Setting goals at the start of the year is a common practice, but maintaining the commitment to these resolutions is often challenging. Research indicates that only 8% of individuals successfully stick to their New Year’s resolutions. If you’re determined to achieve your goals, here are proven tricks to help you stay on track.

  1. Eat More Veggies: Read a Magazine
    • Research from Brazil suggests that regularly reading encouraging articles about health and nutrition can increase vegetable consumption by up to 70% each week. These articles stimulate the brain’s self-control center, encouraging healthier food choices.

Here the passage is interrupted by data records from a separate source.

(** ** The lower layers, where a locked device uses them *)
Definition logless {A} (m : B A) : Prop := forall b a b',
  m b = Some (a, b') -> settled b -> log b' = log b /\ settled b'.
Lemma quiet_storage {A} (m : BootMode -> B A) :
  (forall bm, logless (m bm)) -> preserves (quiet panel) (storage m).
Proof.
  intros Hm s a s'. unfold storage, liftL, lift. run.
  destruct (m _ (Boot (Ld s))) as [[x b]|] eqn:E; [|done]. intros [= _ <-] (H1 & H2 & H3 & H4).
  destruct (Hm _ _ _ _ E H4) as [Hl Hs]. by repeat split.
Qed.
Lemma quiet_dev {A} (f : DeviceInfo -> A) : preserves (quiet panel) (liftL (dev f)).
Proof. intros s a s'. unfold liftL, dev. cbn. intros [= _ <-] H. by repeat split; try apply H. Qed.
(** Other fields of the device information. *)
Lemma quiet_liftL {A} (m : LD A) :
  (forall l a l', m l = Some (a, l') -> Boot l' = Boot l /\
     is_unlocked (DevInfo l') = is_unlocked (DevInfo l) /\
     is_unlock_critical (DevInfo l') = is_unlock_critical (DevInfo l)) -> preserves (quiet panel) (liftL m).
Proof.
  intros Hm s a s'. unfold liftL. destruct (m (Ld s)) as [[x l]|] eqn:E; [|done].
  intros [= _ <-] (H1 & H2 & H3 & H4). destruct (Hm _ _ _ E) as (E1 & E2 & E3).
  unfold quiet, locked. cbn. rewrite E1, E2, E3. by repeat split.
Qed.

(** The entry of a slot is a function of the table. *)
Definition boot_index (slot : Slot) (es : list PartitionEntry) (count : nat) : option (option nat) :=
  let n := StrLen (Suffix slot) in
  if StrnCmp (bytes "_a") (Suffix slot) n =? 0 then name_index_loop es (bytes "boot_a") count 0
  else if StrnCmp (bytes "_b") (Suffix slot) n =? 0 then name_index_loop es (bytes "boot_b") count 0
  else Some None.
Lemma GetBootPartitionEntry_run slot b :
  GetBootPartitionEntry slot b =
    match boot_index slot (PtnEntries b) (PartitionCount b) with
    | Some o => Some (o, b) | None => None
    end.
Proof.
  unfold GetBootPartitionEntry, GetPartitionIndex, boot_index. cbv zeta.
  repeat case_if; run; done.
Qed.
Lemma settled_tables b b' :
  PtnEntries b' = PtnEntries b -> PartitionCount b' = PartitionCount b -> settled b -> settled b'.
Proof.
  unfold settled. intros E1 E2 H i c e. rewrite GetBootPartitionEntry_run, E1, E2.
  intros Hi. apply (H i b). rewrite GetBootPartitionEntry_run.
  destruct (boot_index _ _ _); [|done]. by injection Hi as -> _.
Qed.
Lemma logless_const {A} (m : B A) : (forall b a b', m b = Some (a, b') -> b' = b) -> logless m.
Proof. intros H b a b' Hm Hs. by rewrite (H _ _ _ Hm). Qed.
Lemma logless_bind {A C} (m : B A) (f : A -> B C) :
  logless m -> (forall a, logless (f a)) -> logless (m ≫= f).
Proof.
  intros Hm Hf b c b'. rewrite bind_run. destruct (m b) as [[a b1]|] eqn:E; [|done].
  intros H Hs. destruct (Hm _ _ _ E Hs) as [L1 S1]. destruct (Hf _ _ _ _ H S1) as [L2 S2].
  by rewrite L2, L1.
Qed.
Lemma logless_ret {A} (a : A) : logless (mret a).
Proof. apply logless_const. by intros b x b' [= _ <-]. Qed.

Lemma PartitionHasMultiSlot_same n b a b' : PartitionHasMultiSlot n b = Some (a, b') -> b' = b.
Proof.
  unfold PartitionHasMultiSlot. run. unfold access.
  repeat (match goal with |- context [match ?x with Some _ => _ | None => _ end] => destruct x end);
    run; try done; by intros [= _ <-].
Qed.
Lemma logless_multi n : logless (PartitionHasMultiSlot n).
Proof. apply logless_const. intros b a b'. apply PartitionHasMultiSlot_same. Qed.
Lemma logless_Root : logless CheckRootDeviceType.
Proof.
  intros b a b'. unfold CheckRootDeviceType. run. case_if; [by intros [= _ <-]|].
  case_if; [by intros [= _ <-]|]. destruct GetCardInfo as [st card]. case_if; [by intros [= _ <-]|].
  run. intros [= _ <-] Hs. split; [done|]. by apply (settled_tables b).
Qed.
Lemma logless_PageSize : logless GetPageSize.
Proof.
  unfold GetPageSize. apply logless_bind; [apply logless_Root|]. intros t. apply logless_const.
  intros b a b'. destruct (GetDeviceHandleInfo _ _) as [st hs]. destruct st; try (by intros [= _ <-]).
  run. unfold access. destruct (hs !! 0%nat) as [h|]; [|done]. run. unfold access.
  destruct (BlkIo h); [|done]. by intros [= _ <-].
Qed.

Lemma GetBootPartitionEntry_same slot b a b' : GetBootPartitionEntry slot b = Some (a, b') -> b' = b.
Proof.
  rewrite GetBootPartitionEntry_run. destruct (boot_index _ _ _); [|done]. by intros [= _ <-].
Qed.
Lemma active_slot_loop_same l slot p b a b' : active_slot_loop l slot p b = Some (a, b') -> b' = b.
Proof.
  revert slot p. induction l as [|x l IH]; intros slot p; cbn [active_slot_loop]; [by intros [= _ <-]|].
  rewrite bind_run. destruct (GetBootPartitionEntry x b) as [[o b1]|] eqn:E; [|done].
  apply GetBootPartitionEntry_same in E as ->. destruct o as [i|]; [|by intros [= _ <-]].
  unfold ptn_entry. run. unfold access. destruct (PtnEntries b !! i); [|done]. cbv zeta.
  case_if; [|apply IH]. destruct (StrnCpyS _ _ _ _) as [st chars]. case_if; [by intros [= _ <-]|apply IH].
Qed.
(** The current slot of a device that was booted before is only read. *)
Lemma logless_current_slot {bm : BootMode} : logless GetCurrentSlotSuffix.
Proof.
  intros b a b' H Hs. enough (b' = b) as -> by done. revert H.
  unfold GetCurrentSlotSuffix. rewrite bind_run.
  destruct (PartitionHasMultiSlot _ b) as [[m b1]|] eqn:E1; [|done].
  apply PartitionHasMultiSlot_same in E1 as ->. case_if; [by intros [= _ <-]|]. rewrite bind_run.
  destruct (GetActiveSlot _ b) as [[r b2]|] eqn:E2; [|done]. intros [= _ <-]. revert E2.
  unfold GetActiveSlot. rewrite bind_run. destruct (active_slot_loop _ _ _ b) as [[[st slot] b3]|] eqn:E3; [|done].
  apply active_slot_loop_same in E3 as ->. case_if; [by intros [= _ <-]|].
  case_if; [|by intros [= _ <-]]. rewrite bind_run.
  destruct (GetBootPartitionEntry slot_a b) as [[o b4]|] eqn:E4; [|done].
  pose proof (GetBootPartitionEntry_same _ _ _ _ E4) as ->. destruct o as [i|]; [|by intros [= _ <-]].
  unfold ptn_entry. run. unfold access. destruct (PtnEntries b !! i) as [e|] eqn:E5; [|done].
  rewrite (Hs _ _ _ E4 E5). by intros [= _ <-].
Qed.
#[local] Hint Resolve quiet_xfer_gets quiet_store_at quiet_Fail quiet_Okay quiet_Info quiet_dev : frame.
#[local] Hint Extern 1 (preserves (quiet panel) (send _)) => apply quiet_send; by destruct panel : frame.
#[local] Hint Extern 1 (preserves (quiet panel) (storage (fun _ => PartitionHasMultiSlot _))) =>
  apply quiet_storage; intros; apply logless_multi : frame.
#[local] Hint Extern 1 (preserves (quiet panel) (storage (fun _ => GetPageSize))) =>
  apply quiet_storage; intros; apply logless_PageSize : frame.
#[local] Hint Extern 1 (preserves (quiet panel) (storage (fun _ => GetCurrentSlotSuffix))) =>
  apply quiet_storage; intros; apply logless_current_slot : frame.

  2. Lose Weight: Bet on Yourself
    • Create a diet pool with friends and reward yourself with “fun money” for meeting weight loss milestones. Mayo Clinic found that women in a diet pool were twice as likely to stick to a diet and lost four times more weight.
  3. Worry Less: Try ‘Balloon Breathing
    • Practice ‘balloon breathing’ by taking slow, deep belly breaths (about 4 per minute). This technique stimulates the vagus nerve, sending calming signals to the brain. Inhale, feeling your belly expand like a balloon, and exhale as it slowly falls. Practice for 3 minutes, twice daily.
  4. Quit Smoking: Inhale Black Pepper Scent
    • Sniffing black pepper can help curb smoking cravings. Turkish researchers suggest that three slow, deep sniffs of black pepper can calm the craving center in the brain within 60 seconds, providing relief for up to an hour. Consider using black pepper essential oil for an on-the-go option.
  5. Get More Sleep: Bedtime Sip
    • Drinking 6 oz. of pineapple juice in the evening can increase blood levels of sleep-inducing melatonin by 266%. Pineapple is rich in easily absorbed melatonin. Additionally, a warm bath 90 minutes before bedtime can help you fall asleep faster.

Incorporating these tricks into your routine can enhance your chances of successfully achieving your New Year’s resolutions.